## Given entries

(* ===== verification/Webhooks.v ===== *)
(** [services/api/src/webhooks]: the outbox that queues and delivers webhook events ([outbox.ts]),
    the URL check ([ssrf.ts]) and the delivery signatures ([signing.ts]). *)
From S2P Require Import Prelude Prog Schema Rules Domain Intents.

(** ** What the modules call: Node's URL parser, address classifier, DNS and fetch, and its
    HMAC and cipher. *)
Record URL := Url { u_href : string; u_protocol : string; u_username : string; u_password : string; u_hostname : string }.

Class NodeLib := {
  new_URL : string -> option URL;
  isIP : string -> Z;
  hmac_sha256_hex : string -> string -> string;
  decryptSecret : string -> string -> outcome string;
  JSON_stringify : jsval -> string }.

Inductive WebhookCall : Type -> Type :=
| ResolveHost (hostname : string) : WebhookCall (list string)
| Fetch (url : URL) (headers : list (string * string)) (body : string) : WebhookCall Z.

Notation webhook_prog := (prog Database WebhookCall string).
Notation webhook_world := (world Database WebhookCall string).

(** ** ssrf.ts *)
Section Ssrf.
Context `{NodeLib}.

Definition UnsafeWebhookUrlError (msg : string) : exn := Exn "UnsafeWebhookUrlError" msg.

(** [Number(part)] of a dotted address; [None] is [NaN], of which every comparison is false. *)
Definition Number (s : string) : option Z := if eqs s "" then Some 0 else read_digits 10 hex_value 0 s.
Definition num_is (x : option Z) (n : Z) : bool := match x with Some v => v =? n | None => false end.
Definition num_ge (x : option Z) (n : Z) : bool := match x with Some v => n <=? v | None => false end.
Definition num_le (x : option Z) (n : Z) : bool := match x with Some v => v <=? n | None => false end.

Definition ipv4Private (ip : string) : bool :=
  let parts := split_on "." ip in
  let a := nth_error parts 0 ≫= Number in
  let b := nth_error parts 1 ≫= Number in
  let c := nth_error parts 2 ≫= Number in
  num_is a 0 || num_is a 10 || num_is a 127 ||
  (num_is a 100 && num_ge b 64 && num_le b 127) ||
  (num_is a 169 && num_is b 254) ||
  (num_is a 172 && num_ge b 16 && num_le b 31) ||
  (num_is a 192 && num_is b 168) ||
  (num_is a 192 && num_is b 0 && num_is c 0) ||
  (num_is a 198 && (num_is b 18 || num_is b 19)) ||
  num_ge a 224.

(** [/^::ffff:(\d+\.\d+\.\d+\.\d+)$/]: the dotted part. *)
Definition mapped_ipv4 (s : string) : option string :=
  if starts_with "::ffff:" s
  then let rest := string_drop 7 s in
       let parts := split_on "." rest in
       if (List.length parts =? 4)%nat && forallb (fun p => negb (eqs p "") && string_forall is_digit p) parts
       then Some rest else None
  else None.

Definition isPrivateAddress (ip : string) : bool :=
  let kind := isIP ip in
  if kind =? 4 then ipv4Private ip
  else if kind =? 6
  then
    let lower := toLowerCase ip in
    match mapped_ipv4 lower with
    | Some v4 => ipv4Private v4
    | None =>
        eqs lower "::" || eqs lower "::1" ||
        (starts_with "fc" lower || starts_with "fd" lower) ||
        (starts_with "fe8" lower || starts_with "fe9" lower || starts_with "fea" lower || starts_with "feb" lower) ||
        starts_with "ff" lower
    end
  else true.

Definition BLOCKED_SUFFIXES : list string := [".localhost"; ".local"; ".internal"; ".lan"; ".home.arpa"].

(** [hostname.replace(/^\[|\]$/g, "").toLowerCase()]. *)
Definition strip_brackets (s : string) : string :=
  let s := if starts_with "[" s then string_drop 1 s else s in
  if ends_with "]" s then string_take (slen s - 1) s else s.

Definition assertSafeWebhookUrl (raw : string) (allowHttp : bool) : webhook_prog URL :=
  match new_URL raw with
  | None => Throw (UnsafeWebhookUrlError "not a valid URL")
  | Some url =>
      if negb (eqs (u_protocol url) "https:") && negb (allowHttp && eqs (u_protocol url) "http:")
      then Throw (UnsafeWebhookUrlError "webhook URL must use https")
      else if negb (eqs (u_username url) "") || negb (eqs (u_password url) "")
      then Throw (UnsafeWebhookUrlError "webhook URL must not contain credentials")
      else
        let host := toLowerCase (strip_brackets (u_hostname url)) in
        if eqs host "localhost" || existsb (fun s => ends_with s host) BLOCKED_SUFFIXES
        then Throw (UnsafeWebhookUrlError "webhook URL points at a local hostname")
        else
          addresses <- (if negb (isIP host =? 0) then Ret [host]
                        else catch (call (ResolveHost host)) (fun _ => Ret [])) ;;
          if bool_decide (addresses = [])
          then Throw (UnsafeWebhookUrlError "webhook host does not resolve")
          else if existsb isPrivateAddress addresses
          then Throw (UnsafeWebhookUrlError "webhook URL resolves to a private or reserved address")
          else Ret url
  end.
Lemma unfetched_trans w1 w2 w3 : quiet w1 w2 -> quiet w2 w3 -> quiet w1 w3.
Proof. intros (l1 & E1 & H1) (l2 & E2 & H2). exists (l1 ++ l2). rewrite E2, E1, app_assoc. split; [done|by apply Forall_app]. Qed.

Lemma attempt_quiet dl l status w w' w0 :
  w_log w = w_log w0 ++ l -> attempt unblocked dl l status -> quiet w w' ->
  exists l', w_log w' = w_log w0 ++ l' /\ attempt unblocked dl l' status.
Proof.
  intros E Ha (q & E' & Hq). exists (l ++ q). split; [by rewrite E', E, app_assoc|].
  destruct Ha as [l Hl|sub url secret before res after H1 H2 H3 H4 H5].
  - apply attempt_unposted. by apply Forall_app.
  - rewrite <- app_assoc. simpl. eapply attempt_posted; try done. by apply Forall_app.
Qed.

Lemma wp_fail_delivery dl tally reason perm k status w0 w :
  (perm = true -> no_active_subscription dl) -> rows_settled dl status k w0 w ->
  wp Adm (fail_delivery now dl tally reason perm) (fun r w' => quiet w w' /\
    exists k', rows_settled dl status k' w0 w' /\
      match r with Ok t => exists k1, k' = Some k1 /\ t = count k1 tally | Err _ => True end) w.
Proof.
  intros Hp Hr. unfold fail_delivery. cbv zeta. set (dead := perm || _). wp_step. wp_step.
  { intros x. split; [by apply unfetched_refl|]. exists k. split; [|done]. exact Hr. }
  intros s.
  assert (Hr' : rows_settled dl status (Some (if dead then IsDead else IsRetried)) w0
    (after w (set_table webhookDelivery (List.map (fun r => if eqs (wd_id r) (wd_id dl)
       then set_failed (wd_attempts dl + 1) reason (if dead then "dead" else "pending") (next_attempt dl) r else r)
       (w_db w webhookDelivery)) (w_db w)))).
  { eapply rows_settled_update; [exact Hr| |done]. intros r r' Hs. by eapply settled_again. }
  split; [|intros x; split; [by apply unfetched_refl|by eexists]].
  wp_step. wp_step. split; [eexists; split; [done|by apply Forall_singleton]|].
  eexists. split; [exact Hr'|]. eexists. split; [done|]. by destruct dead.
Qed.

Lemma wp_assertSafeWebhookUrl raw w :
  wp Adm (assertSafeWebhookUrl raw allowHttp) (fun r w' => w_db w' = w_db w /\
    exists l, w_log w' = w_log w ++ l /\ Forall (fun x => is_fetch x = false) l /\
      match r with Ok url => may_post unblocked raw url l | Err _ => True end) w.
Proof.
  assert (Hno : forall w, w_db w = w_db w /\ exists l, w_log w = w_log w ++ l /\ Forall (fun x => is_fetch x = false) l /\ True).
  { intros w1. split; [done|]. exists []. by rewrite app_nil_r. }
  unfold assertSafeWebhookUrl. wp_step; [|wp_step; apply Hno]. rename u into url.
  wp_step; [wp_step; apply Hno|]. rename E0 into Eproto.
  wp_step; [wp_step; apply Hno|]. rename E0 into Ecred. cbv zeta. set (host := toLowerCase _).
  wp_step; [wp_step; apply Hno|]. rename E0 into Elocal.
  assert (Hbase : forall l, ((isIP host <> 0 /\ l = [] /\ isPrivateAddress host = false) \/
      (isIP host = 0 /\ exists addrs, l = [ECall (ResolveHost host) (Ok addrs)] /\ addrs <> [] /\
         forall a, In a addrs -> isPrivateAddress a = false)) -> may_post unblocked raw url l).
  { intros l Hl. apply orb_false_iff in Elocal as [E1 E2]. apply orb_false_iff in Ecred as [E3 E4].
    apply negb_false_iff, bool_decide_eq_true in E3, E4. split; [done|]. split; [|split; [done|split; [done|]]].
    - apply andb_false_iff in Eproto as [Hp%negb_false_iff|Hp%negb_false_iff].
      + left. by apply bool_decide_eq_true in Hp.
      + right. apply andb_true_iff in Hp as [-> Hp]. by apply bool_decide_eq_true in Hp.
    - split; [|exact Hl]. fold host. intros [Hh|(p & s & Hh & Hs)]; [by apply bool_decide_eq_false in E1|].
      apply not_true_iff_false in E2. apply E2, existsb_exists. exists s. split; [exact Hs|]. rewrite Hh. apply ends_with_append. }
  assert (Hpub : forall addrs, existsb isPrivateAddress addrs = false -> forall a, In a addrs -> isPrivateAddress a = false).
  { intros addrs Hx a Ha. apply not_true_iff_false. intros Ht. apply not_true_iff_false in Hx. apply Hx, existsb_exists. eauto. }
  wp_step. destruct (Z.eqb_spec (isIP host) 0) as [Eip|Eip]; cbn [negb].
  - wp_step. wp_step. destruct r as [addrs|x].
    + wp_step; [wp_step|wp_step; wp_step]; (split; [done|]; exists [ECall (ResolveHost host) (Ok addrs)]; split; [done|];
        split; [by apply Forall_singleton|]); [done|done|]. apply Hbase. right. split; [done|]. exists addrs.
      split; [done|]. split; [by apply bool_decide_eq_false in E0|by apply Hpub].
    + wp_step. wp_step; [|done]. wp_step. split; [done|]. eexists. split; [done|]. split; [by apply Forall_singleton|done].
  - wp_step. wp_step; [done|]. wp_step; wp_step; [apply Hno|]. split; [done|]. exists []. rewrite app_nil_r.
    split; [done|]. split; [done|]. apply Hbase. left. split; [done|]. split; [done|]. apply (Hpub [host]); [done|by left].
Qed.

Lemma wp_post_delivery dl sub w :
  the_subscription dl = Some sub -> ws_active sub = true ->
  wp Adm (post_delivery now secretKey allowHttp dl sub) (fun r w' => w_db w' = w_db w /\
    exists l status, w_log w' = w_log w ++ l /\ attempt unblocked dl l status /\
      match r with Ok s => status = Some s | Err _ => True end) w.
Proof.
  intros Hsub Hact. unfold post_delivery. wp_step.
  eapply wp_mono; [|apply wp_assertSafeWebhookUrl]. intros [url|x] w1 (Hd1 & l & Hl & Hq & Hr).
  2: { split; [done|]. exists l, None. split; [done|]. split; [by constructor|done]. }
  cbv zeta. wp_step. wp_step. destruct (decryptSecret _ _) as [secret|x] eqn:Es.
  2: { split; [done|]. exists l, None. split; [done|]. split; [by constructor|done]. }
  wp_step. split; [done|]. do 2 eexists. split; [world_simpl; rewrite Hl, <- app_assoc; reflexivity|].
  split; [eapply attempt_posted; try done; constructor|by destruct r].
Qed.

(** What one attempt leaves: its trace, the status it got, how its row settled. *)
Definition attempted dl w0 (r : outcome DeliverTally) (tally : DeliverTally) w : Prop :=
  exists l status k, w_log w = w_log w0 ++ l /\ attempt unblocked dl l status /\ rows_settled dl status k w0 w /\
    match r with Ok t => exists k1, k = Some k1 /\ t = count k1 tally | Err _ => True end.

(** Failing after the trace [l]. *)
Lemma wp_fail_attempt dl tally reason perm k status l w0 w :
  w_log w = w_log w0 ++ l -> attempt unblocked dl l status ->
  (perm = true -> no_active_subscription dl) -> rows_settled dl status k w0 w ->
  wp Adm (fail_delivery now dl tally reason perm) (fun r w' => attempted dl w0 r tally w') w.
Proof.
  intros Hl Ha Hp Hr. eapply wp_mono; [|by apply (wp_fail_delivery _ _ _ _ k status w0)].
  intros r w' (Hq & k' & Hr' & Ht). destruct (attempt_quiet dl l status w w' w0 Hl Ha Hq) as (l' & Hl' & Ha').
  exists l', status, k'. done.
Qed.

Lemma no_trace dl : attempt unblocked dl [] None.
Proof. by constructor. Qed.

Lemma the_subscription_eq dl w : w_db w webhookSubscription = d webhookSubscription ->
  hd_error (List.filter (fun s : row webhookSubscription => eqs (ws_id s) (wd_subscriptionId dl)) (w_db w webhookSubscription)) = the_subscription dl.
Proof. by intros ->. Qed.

## Exercise aim
Above are the records; copy exactly the lines from the line with "Definition strip_brackets (s" through the line with "Lemma unfetched_trans w1", both included.

## Your solution
Definition strip_brackets (s : string) : string :=
  let s := if starts_with "[" s then string_drop 1 s else s in
  if ends_with "]" s then string_take (slen s - 1) s else s.

Definition assertSafeWebhookUrl (raw : string) (allowHttp : bool) : webhook_prog URL :=
  match new_URL raw with
  | None => Throw (UnsafeWebhookUrlError "not a valid URL")
  | Some url =>
      if negb (eqs (u_protocol url) "https:") && negb (allowHttp && eqs (u_protocol url) "http:")
      then Throw (UnsafeWebhookUrlError "webhook URL must use https")
      else if negb (eqs (u_username url) "") || negb (eqs (u_password url) "")
      then Throw (UnsafeWebhookUrlError "webhook URL must not contain credentials")
      else
        let host := toLowerCase (strip_brackets (u_hostname url)) in
        if eqs host "localhost" || existsb (fun s => ends_with s host) BLOCKED_SUFFIXES
        then Throw (UnsafeWebhookUrlError "webhook URL points at a local hostname")
        else
          addresses <- (if negb (isIP host =? 0) then Ret [host]
                        else catch (call (ResolveHost host)) (fun _ => Ret [])) ;;
          if bool_decide (addresses = [])
          then Throw (UnsafeWebhookUrlError "webhook host does not resolve")
          else if existsb isPrivateAddress addresses
          then Throw (UnsafeWebhookUrlError "webhook URL resolves to a private or reserved address")
          else Ret url
  end.
Lemma unfetched_trans w1 w2 w3 : quiet w1 w2 -> quiet w2 w3 -> quiet w1 w3.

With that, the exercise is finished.